LoopFinder is an online resource for investigating loop-mediated protein-protein interactions, and for developing starting points for inhibitor design.  It was produced and developed by the Kritzer Laboratory, Dept. of Chemistry, Tufts University.  This page serves as an introduction to the LoopFinder tool and its applications.

Inhibiting protein-protein interactions (PPIs) with synthetic molecules remains a frontier of chemical biology.  Many PPIs have been successfully targeted by mimicking α-helices and other secondary structures, but most PPIs are mediated by nonhelical, nonstrand peptide loops.

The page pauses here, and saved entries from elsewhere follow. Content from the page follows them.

(** [fetchTrailer] of [Home] (src/unnamed/part_001) and of the [Comedy] and
    [Horror] pages of src/unnamed/part_000: [setTrailer(trailers[1])] when
    there is at least one YouTube video.  The result is the new value of
    the [trailer] state from its previous value [prev]; [None] stands for
    [null] and for [undefined] (an index past the end), which the modal
    renders alike ([trailer ? <iframe> : <img>]). *)
Module Home.
Definition fetchTrailer (prev : option trailer) (response : videos_response)
  : option trailer :=
  match response with
  | None => prev
  | Some results =>
      let trailers := youtube_trailers results in
      if Nat.ltb 0 (length trailers) then nth_error trailers 1 else prev
  end.
End Home.

(** [fetchTrailer] of src/app/horror/page.tsx: [setTrailer(trailers[0])]. *)
Module HorrorPage.
Definition fetchTrailer (prev : option trailer) (response : videos_response)
  : option trailer :=
  match response with
  | None => prev
  | Some results =>
      let trailers := youtube_trailers results in
      if Nat.ltb 0 (length trailers) then nth_error trailers 0 else prev
  end.
End HorrorPage.

(* ------------------------------------------------------------------ *)
(** ** [Navbar] *)

Definition dquote : string := String (ascii_of_nat 34) EmptyString.

Definition active_link_style : string :=
  String.append
    "relative text-red-400 after:absolute after:left-0 after:right-0 after:bottom-[-2px] after:h-[1.8px] after:bg-red-400 after:content-["
    (String.append dquote (String.append dquote "]")).

Definition inactive_link_style : string :=
  "text-white hover:text-red-400 transition-colors duration-300".

(** [linkStyle(path)] under the current [pathname]. *)
Definition linkStyle (pathname path : string) : string :=
  if String.eqb pathname path then active_link_style else inactive_link_style.

(** The class names of the three links, in order. *)
Definition navbar_link_classes (pathname : string) : list string :=
  map (fun path => String.append "-mt-14 h-5 " (linkStyle pathname path))
    ["/comedy"; "/horror"; "/animation"].

(* ------------------------------------------------------------------ *)
(** ** Facts about the number model *)

Lemma Qle_bool_Z (a b : Z) : Qle_bool (inject_Z a) (inject_Z b) = (a <=? b)%Z.
Proof. unfold Qle_bool; simpl. rewrite !Z.mul_1_r. reflexivity. Qed.

Lemma js_sub_Z (a b : Z) : js_sub (js_of_Z a) (js_of_Z b) = js_of_Z (a - b).
Proof.
  unfold js_sub, js_of_Z; simpl.
  rewrite <- inject_Z_opp, <- inject_Z_plus. reflexivity.
Qed.

Lemma js_max_Z (a b : Z) : js_max (js_of_Z a) (js_of_Z b) = js_of_Z (Z.max a b).
Proof.
  unfold js_max, js_lt, Qltb, js_of_Z. rewrite Qle_bool_Z.
  destruct (Z.leb_spec b a); simpl; f_equal; f_equal; lia.
Qed.

Lemma js_array_length_Z (z : Z) :
  js_array_length (js_of_Z z) =
  if (0 <=? z)%Z && (z <=? max_array_length)%Z then Ok (Z.to_nat z)
  else Err RangeError.
Proof.
  unfold js_array_length, js_of_Z. rewrite Qfloor_Z, Qeq_bool_refl.
  reflexivity.
Qed.

Lemma js_trunc_Q_nonneg (q : Q) : (0 <= q)%Q -> js_trunc_Q q = Qfloor q.
Proof.
  intros H. unfold js_trunc_Q.
  apply Qle_bool_iff in H. rewrite H. reflexivity.
Qed.

Lemma renderStars_JFin (q : Q) :
  renderStars (JFin q) =
  if (0 <=? Qfloor q)%Z && (Qfloor q <=? max_array_length)%Z then
    Ok (stars_of (Qfloor q) (half_of q)
          (Z.max 0 (10 - Qfloor q - (if half_of q then 1 else 0)))%Z)
  else Err RangeError.
Proof.
  unfold renderStars.
  assert (Hh : js_ge (js_mod1 (JFin q)) (JFin (1 # 2)) = half_of q).
  { unfold js_ge, js_mod1, js_lt, Qltb, half_of. simpl.
    apply negb_involutive. }
  rewrite Hh. simpl js_floor.
  change (JFin (inject_Z (Qfloor q))) with (js_of_Z (Qfloor q)).
  rewrite js_array_length_Z.
  destruct ((0 <=? Qfloor q)%Z && (Qfloor q <=? max_array_length)%Z) eqn:E;
    [| reflexivity].
  cbn [bind].
  assert (Hs : js_sub (js_sub (js_of_Z 10) (js_of_Z (Qfloor q)))
                 (if half_of q then js_of_Z 1 else js_of_Z 0)
               = js_of_Z (10 - Qfloor q - (if half_of q then 1 else 0))%Z).
  { destruct (half_of q); rewrite !js_sub_Z; reflexivity. }
  rewrite Hs, js_max_Z, js_array_length_Z.
  apply andb_true_iff in E as [E1 E2].
  apply Z.leb_le in E1. apply Z.leb_le in E2.
  replace ((0 <=? Z.max 0 (10 - Qfloor q - (if half_of q then 1 else 0)))%Z
           && (Z.max 0 (10 - Qfloor q - (if half_of q then 1 else 0))
               <=? max_array_length)%Z) with true.
  - reflexivity.
  - symmetry. apply andb_true_iff. split; apply Z.leb_le;
      unfold max_array_length in *; destruct (half_of q); lia.
Qed.

Lemma Qfloor_nonneg (q : Q) : (0 <= q)%Q -> (0 <= Qfloor q)%Z.
Proof.
  intros H. apply Qfloor_resp_le in H. exact H.
Qed.

Lemma Qfloor_lt_Z (q : Q) (z : Z) : (q < inject_Z z)%Q -> (Qfloor q < z)%Z.
Proof.
  intros H. pose proof (Qfloor_le q) as Hf.
  rewrite Zlt_Qlt. eapply Qle_lt_trans; eassumption.
Qed.

Lemma Qfloor_neg (q : Q) : (q < 0)%Q -> (Qfloor q < 0)%Z.
Proof. intros H. apply (Qfloor_lt_Z q 0). exact H. Qed.

Lemma Z_le_Qfloor (q : Q) (z : Z) : (inject_Z z <= q)%Q -> (z <= Qfloor q)%Z.
Proof. intros H. apply Qfloor_resp_le in H. rewrite Qfloor_Z in H. exact H. Qed.

Lemma length_stars_of (f : Z) (h : bool) (e : Z) :
  length (stars_of f h e) = (Z.to_nat f + (if h then 1 else 0) + Z.to_nat e)%nat.
Proof.
  unfold stars_of. rewrite !length_app, !repeat_length.
  destruct h; simpl; lia.
Qed.

Lemma renderStars_ge_2_32 (q : Q) :
  (inject_Z 4294967296 <= q)%Q -> renderStars (JFin q) = Err RangeError.
Proof.
  intros Hq. pose proof (Z_le_Qfloor q _ Hq) as Hf.
  rewrite renderStars_JFin.
  replace ((Qfloor q <=? max_array_length)%Z) with false.
  - destruct (0 <=? Qfloor q)%Z; reflexivity.
  - symmetry. apply Z.leb_gt. unfold max_array_length. lia.
Qed.

(** ** Claims about [renderStars] *)

(** C7: for a rating in [0,10], [renderStars] emits [floor(rating)] full
    stars, one half star iff [rating % 1 >= 0.5], then
    [max(0, 10 - full - half)] empty stars, in that order, 10 glyphs in all;
    [renderStars(7)] is 7 full + 3 empty, [renderStars(7.5)] is 7 full +
    1 half + 2 empty, [renderStars(10)] is 10 full. *)
Theorem renderStars_in_range (q : Q) :
  (0 <= q <= 10)%Q ->
  let f := Qfloor q in
  let h := Qle_bool (1 # 2) (q - inject_Z f) in
  let e := Z.max 0 (10 - f - (if h then 1 else 0)) in
  renderStars (JFin q) = Ok (stars_of f h e)
  /\ (0 <= f)%Z /\ (f + (if h then 1 else 0) + e = 10)%Z
  /\ length (stars_of f h e) = 10%nat
  /\ renderStars (JFin 7) = Ok (stars_of 7 false 3)
  /\ renderStars (JFin (15 # 2)) = Ok (stars_of 7 true 2)
  /\ renderStars (JFin 10) = Ok (stars_of 10 false 0).
Proof.
  intros [H0 H10] f h e.
  assert (Hh : half_of q = h).
  { unfold half_of, h, f. rewrite js_trunc_Q_nonneg by exact H0. reflexivity. }
  assert (Hf0 : (0 <= f)%Z) by (apply Qfloor_nonneg; exact H0).
  assert (Hf10 : (f <= 10)%Z).
  { apply Qfloor_resp_le in H10. exact H10. }
  assert (Hfh : (f + (if h then 1 else 0) <= 10)%Z).
  { destruct h eqn:Eh; [| lia].
    destruct (Z.eq_dec f 10%Z) as [E|E]; [| lia].
    exfalso. apply Qle_bool_iff in Eh.
    pose proof (Qfloor_le q) as Hl. fold f in Hl. rewrite E in Hl, Eh.
    unfold inject_Z in *. lra. }
  assert (He : (f + (if h then 1 else 0) + e = 10)%Z).
  { unfold e. destruct h; lia. }
  split; [| split; [exact Hf0 | split; [exact He | split]]].
  - rewrite renderStars_JFin, Hh. fold f.
    replace ((0 <=? f)%Z && (f <=? max_array_length)%Z) with true.
    + reflexivity.
    + symmetry. apply andb_true_iff. unfold max_array_length.
      split; apply Z.leb_le; lia.
  - rewrite length_stars_of. unfold e in *. destruct h; lia.
  - vm_compute. repeat split; reflexivity.
Qed.

(** C8 (refuted): a rating above 10 can still produce a half star: 10.5
    gives 10 full stars and one half star; and the full-star count is not
    [floor(rating)] for ratings from [2^32] on, where [Array] raises. *)
Lemma renderStars_above_ten_half :
  renderStars (JFin (21 # 2)) = Ok (repeat FaStar 10 ++ [FaStarHalfAlt])
  /\ renderStars (JFin (inject_Z 4294967296)) = Err RangeError.
Proof. vm_compute. split; reflexivity. Qed.

(** C8 (amended): for a rating [10 < rating < 2^32], [renderStars] emits
    [floor(rating)] full stars (at least 10, not capped), one half star
    exactly when [rating % 1 >= 0.5], and no empty star; for a finite
    rating from [2^32] on, and for [+Infinity], the full-star [Array]
    raises a RangeError. *)
Theorem renderStars_above_ten (q : Q) :
  (10 < q)%Q ->
  ((q < inject_Z 4294967296)%Q ->
   renderStars (JFin q)
   = Ok (stars_of (Qfloor q) (Qle_bool (1 # 2) (q - inject_Z (Qfloor q))) 0)
   /\ (10 <= Qfloor q)%Z)
  /\ ((inject_Z 4294967296 <= q)%Q -> renderStars (JFin q) = Err RangeError)
  /\ renderStars JPosInf = Err RangeError.
Proof.
  intros H10. split; [| split; [apply renderStars_ge_2_32 | vm_compute; reflexivity]].
  intros Hmax.
  assert (Hf : (10 <= Qfloor q)%Z).
  { apply Z_le_Qfloor. apply Qlt_le_weak. exact H10. }
  assert (Hm : (Qfloor q < 4294967296)%Z) by (apply Qfloor_lt_Z; exact Hmax).
  split; [| exact Hf].
  rewrite renderStars_JFin.
  unfold half_of. rewrite js_trunc_Q_nonneg by (apply Qlt_le_weak;
    apply Qlt_trans with 10%Q; [reflexivity | exact H10]).
  replace ((0 <=? Qfloor q)%Z && (Qfloor q <=? max_array_length)%Z) with true.
  - f_equal. f_equal.
    destruct (Qle_bool (1 # 2) (q - inject_Z (Qfloor q))); lia.
  - symmetry. apply andb_true_iff. unfold max_array_length.
    split; apply Z.leb_le; lia.
Qed.

(** C10 (refuted): [renderStars] is not defined on every nonnegative
    rating: at [2^32] and at [+Infinity] the full-star [Array] raises. *)
Lemma renderStars_nonneg_raises :
  renderStars (JFin (inject_Z 4294967296)) = Err RangeError
  /\ renderStars JPosInf = Err RangeError.
Proof. vm_compute. split; reflexivity. Qed.

(** C10 (amended): for a finite rating in [0, 2^32) [renderStars] returns
    a glyph sequence whose three counts are nonnegative; for every negative
    finite rating, for [-Infinity] and [NaN], and for ratings from [2^32]
    on and [+Infinity], the full-star [Array(floor(rating))] raises a
    RangeError. *)
Theorem renderStars_domain :
  (forall q : Q, (0 <= q)%Q -> (q < inject_Z 4294967296)%Q ->
     exists f e : Z, (0 <= f)%Z /\ (0 <= e)%Z /\
       renderStars (JFin q) = Ok (stars_of f (half_of q) e))
  /\ (forall q : Q, (q < 0)%Q -> renderStars (JFin q) = Err RangeError)
  /\ (forall q : Q, (inject_Z 4294967296 <= q)%Q ->
        renderStars (JFin q) = Err RangeError)
  /\ renderStars JPosInf = Err RangeError
  /\ renderStars JNegInf = Err RangeError
  /\ renderStars JNaN = Err RangeError.
Proof.
  split; [| split; [| split; [| split; [| split]]]].
  - intros q H0 Hmax.
    pose proof (Qfloor_nonneg q H0) as Hf0.
    pose proof (Qfloor_lt_Z q _ Hmax) as Hm.
    eexists _, _. split; [exact Hf0 | split; [apply Z.le_max_l |]].
    rewrite renderStars_JFin.
    replace ((0 <=? Qfloor q)%Z && (Qfloor q <=? max_array_length)%Z)
      with true; [reflexivity |].
    symmetry. apply andb_true_iff. unfold max_array_length.
    split; apply Z.leb_le; lia.
  - intros q Hq. pose proof (Qfloor_neg q Hq) as Hf.
    rewrite renderStars_JFin.
    replace ((0 <=? Qfloor q)%Z) with false; [reflexivity |].
    symmetry. apply Z.leb_gt. exact Hf.
  - apply renderStars_ge_2_32.
  - vm_compute. reflexivity.
  - vm_compute. reflexivity.
  - vm_compute. reflexivity.
Qed.

(** ** The review store: JSON round trip *)

Lemma parse_value_review (f : nat) (r : review) (rest : text) :
  parse_value (S (S (S (S f)))) (json_stringify (review_val r) ++ rest)
  = Some (review_json r, rest).
Proof. destruct r as [o [q| | |] c]; reflexivity. Qed.

Lemma parse_value_open_brack (f : nat) (r : text) :
  (forall r', skip_ws r <> TRBrack :: r') ->
  parse_value (S f) (TLBrack :: r) = parse_elems f r [].
Proof.
  intros H. cbn [parse_value skip_ws].
  destruct (skip_ws r) as [|t r'] eqn:E; [reflexivity|].
  destruct t; try reflexivity. exfalso. eapply H. reflexivity.
Qed.

Lemma parse_elems_S (f : nat) (ts : text) (acc : list jsval) :
  parse_elems (S f) ts acc =
  match parse_value f ts with
  | None => None
  | Some (v, r) =>
      match skip_ws r with
      | TComma :: r' => parse_elems f r' (acc ++ [v])
      | TRBrack :: r' => Some (VArr (acc ++ [v]), r')
      | _ => None
      end
  end.
Proof. reflexivity. Qed.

We sought to comprehensively identify these loop-mediated PPIs by developing a customizable program, called LoopFinder, that can systematically find and analyze loop-mediated PPIs within the Protein Data Bank. In 2014, we reported the comprehensive analysis of a set of 25,005 interface loops, revealing common structural motifs and unique features that distinguish loop-mediated PPIs from other PPIs.  Loops with multiple residues that were predicted to be critical for their associated PPI were defined as ‘hot loops’, named in analogy to PPI ‘hot spots’.  Hot loops have favorable properties for mimicry using synthetic molecules.  The hot loops and their binding partners represent new and promising PPIs for the development of macrocycle and constrained peptide inhibitors.

LoopFinder has now been released as an online tool for finding and analyzing PPIs within the Protein Data Bank.  The primary application of this tool has been to identify new targets and starting points for macrocycle design.  However, it is readily extended to investigate larger loops or entire protein domains, both for understanding basic biology and for developing small-molecule or protein mimics.